__What is required__.
Among the entries below, find the line with "table is a finite map keyed by strings.", then quote it and each following line up to and including the line with "Global Arguments Ok", and nothing else.

=== Section Start ===

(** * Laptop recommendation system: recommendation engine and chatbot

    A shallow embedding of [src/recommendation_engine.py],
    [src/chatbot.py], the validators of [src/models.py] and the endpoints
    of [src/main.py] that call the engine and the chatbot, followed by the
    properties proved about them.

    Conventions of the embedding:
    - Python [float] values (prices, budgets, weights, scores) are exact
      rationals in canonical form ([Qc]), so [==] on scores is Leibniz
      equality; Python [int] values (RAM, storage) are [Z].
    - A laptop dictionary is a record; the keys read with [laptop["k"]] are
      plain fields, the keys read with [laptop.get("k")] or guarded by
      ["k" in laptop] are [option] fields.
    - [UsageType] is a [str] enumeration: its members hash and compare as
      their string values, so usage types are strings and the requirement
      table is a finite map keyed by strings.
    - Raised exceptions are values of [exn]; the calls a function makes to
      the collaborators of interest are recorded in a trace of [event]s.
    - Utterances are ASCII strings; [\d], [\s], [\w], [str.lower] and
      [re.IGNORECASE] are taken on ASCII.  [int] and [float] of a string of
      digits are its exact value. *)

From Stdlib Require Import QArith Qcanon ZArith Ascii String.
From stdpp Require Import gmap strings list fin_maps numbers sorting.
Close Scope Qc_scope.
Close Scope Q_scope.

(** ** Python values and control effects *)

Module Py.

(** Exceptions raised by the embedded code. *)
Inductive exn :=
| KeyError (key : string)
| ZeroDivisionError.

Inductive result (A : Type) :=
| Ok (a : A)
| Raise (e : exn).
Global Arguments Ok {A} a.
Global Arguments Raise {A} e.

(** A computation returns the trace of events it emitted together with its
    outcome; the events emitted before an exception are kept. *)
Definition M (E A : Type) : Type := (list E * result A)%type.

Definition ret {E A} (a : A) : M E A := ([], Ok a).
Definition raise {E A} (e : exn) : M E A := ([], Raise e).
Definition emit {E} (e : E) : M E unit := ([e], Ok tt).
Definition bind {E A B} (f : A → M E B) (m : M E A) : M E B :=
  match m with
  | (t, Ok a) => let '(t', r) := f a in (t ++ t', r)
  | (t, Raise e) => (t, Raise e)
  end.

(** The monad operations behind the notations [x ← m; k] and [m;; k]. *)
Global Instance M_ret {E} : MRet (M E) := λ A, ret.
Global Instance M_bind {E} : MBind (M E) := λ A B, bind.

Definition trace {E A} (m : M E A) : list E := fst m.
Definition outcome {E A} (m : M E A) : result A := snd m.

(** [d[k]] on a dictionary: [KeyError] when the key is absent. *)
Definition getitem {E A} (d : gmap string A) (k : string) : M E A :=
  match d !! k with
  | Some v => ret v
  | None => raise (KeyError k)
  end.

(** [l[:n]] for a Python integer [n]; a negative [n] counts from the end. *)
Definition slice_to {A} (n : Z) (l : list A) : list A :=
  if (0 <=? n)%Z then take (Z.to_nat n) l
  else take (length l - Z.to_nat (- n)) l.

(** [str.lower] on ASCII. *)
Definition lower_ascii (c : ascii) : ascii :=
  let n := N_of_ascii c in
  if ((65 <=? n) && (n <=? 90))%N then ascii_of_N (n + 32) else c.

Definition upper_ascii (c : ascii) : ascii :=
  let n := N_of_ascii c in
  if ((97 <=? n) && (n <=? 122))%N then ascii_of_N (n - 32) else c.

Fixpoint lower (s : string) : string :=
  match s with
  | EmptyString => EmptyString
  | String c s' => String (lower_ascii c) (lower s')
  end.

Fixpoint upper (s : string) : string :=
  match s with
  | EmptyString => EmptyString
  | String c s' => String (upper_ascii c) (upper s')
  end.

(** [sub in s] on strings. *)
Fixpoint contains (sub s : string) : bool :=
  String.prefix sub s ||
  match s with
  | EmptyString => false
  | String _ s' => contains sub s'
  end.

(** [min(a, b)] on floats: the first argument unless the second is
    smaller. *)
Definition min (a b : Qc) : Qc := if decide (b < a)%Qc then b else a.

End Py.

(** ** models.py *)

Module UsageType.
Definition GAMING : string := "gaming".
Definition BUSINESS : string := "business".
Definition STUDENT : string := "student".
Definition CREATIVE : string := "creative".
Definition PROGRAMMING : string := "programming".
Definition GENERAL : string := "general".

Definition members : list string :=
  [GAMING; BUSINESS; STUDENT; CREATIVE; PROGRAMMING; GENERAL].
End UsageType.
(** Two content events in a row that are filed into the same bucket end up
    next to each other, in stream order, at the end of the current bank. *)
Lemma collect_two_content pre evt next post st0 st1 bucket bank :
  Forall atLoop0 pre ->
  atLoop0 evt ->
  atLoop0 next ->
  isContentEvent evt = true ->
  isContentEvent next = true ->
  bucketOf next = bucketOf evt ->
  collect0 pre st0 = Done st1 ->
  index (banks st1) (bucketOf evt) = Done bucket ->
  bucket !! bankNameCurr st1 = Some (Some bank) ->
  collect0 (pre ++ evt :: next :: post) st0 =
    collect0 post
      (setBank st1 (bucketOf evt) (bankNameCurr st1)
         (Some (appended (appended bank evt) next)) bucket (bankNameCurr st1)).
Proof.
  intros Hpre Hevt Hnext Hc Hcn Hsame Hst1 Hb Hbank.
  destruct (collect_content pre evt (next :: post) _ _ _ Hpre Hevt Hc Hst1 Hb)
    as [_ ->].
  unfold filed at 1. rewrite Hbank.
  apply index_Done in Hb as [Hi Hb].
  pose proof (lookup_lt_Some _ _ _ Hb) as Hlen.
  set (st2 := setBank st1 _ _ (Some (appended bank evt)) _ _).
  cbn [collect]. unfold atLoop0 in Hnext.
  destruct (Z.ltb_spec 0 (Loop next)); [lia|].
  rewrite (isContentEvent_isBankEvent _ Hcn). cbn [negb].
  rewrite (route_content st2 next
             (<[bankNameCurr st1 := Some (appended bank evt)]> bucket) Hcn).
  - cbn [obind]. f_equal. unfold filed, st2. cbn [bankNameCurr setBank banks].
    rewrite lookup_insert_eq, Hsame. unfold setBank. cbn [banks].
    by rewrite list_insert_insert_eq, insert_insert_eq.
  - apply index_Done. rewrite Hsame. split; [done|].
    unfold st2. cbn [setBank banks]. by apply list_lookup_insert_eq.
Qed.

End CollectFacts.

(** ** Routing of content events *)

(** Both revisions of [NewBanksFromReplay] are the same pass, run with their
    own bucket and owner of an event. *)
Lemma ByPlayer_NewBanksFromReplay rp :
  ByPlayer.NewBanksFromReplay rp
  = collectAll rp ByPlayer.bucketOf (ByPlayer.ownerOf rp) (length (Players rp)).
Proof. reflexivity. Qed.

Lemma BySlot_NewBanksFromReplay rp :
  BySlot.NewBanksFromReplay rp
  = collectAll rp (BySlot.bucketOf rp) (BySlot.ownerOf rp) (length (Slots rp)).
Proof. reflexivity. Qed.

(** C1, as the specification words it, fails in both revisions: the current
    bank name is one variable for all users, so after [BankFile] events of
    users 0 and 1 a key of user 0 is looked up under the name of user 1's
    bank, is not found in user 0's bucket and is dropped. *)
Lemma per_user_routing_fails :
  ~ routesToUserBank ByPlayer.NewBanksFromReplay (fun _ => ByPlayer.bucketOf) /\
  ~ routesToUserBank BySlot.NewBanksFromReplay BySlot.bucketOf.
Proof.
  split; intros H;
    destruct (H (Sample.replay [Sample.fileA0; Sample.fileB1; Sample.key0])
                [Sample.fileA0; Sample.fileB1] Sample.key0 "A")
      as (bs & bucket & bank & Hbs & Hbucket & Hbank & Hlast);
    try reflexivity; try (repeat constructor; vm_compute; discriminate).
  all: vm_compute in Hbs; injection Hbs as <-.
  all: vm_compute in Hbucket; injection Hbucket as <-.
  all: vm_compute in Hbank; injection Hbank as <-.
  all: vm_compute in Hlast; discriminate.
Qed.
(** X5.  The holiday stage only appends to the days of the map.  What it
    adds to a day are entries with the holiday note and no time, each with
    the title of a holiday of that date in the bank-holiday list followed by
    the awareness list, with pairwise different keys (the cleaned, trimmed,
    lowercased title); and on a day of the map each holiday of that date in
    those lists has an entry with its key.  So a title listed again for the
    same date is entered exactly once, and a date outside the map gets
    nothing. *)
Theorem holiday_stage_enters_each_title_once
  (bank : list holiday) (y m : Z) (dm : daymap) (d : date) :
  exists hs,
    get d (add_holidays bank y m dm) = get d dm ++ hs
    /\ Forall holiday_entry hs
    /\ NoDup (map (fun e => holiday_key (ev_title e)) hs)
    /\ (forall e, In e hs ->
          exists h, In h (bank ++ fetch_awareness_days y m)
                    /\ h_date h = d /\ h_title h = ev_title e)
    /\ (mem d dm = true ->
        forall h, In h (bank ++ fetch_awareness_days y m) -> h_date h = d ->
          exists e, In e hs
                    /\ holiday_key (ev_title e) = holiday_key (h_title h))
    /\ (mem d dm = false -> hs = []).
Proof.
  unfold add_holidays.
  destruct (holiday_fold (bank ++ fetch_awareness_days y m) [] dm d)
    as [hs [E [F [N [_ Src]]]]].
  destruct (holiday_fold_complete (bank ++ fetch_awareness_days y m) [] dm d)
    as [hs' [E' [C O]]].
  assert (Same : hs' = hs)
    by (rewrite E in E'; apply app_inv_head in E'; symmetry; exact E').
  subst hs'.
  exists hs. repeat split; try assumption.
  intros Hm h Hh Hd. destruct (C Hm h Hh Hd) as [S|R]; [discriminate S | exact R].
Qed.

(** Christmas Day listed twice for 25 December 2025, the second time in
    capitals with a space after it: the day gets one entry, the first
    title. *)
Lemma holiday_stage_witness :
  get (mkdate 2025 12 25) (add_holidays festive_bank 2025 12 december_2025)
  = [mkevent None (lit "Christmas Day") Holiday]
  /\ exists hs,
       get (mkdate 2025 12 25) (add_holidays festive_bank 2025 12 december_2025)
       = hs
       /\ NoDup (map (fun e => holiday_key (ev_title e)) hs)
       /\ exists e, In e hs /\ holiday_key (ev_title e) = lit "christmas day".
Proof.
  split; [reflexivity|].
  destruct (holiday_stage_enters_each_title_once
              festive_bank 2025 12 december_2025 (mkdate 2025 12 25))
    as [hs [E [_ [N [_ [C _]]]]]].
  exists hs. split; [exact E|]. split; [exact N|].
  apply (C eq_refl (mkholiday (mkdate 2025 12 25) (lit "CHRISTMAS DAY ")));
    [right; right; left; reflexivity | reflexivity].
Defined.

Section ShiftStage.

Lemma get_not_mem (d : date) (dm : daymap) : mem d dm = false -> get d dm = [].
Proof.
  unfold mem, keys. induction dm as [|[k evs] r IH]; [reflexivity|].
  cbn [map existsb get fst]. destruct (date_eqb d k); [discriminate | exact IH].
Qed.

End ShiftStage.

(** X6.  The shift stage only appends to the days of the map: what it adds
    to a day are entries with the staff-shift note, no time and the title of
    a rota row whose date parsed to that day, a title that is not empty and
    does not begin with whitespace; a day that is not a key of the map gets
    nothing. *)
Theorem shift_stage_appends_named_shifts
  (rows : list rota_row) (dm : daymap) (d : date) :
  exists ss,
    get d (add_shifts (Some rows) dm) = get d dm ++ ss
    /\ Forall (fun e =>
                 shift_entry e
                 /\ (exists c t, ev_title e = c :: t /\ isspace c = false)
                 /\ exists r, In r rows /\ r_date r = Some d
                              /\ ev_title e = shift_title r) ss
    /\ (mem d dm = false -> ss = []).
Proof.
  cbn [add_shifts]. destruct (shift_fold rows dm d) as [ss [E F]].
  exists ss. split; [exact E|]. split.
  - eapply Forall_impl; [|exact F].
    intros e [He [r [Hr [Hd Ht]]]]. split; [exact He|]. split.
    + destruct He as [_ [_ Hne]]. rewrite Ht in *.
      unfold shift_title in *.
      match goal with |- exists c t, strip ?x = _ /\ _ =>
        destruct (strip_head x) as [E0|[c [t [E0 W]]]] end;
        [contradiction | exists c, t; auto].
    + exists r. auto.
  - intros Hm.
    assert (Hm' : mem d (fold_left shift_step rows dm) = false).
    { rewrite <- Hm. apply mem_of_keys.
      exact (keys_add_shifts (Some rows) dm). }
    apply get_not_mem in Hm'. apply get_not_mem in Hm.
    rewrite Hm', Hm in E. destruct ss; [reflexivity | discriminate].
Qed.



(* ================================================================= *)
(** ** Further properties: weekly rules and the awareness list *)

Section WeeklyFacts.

=== Section End ===

__Problem solution__.
      table is a finite map keyed by strings.
    - Raised exceptions are values of [exn]; the calls a function makes to
      the collaborators of interest are recorded in a trace of [event]s.
    - Utterances are ASCII strings; [\d], [\s], [\w], [str.lower] and
      [re.IGNORECASE] are taken on ASCII.  [int] and [float] of a string of
      digits are its exact value. *)

From Stdlib Require Import QArith Qcanon ZArith Ascii String.
From stdpp Require Import gmap strings list fin_maps numbers sorting.
Close Scope Qc_scope.
Close Scope Q_scope.

(** ** Python values and control effects *)

Module Py.

(** Exceptions raised by the embedded code. *)
Inductive exn :=
| KeyError (key : string)
| ZeroDivisionError.

Inductive result (A : Type) :=
| Ok (a : A)
| Raise (e : exn).
Global Arguments Ok {A} a.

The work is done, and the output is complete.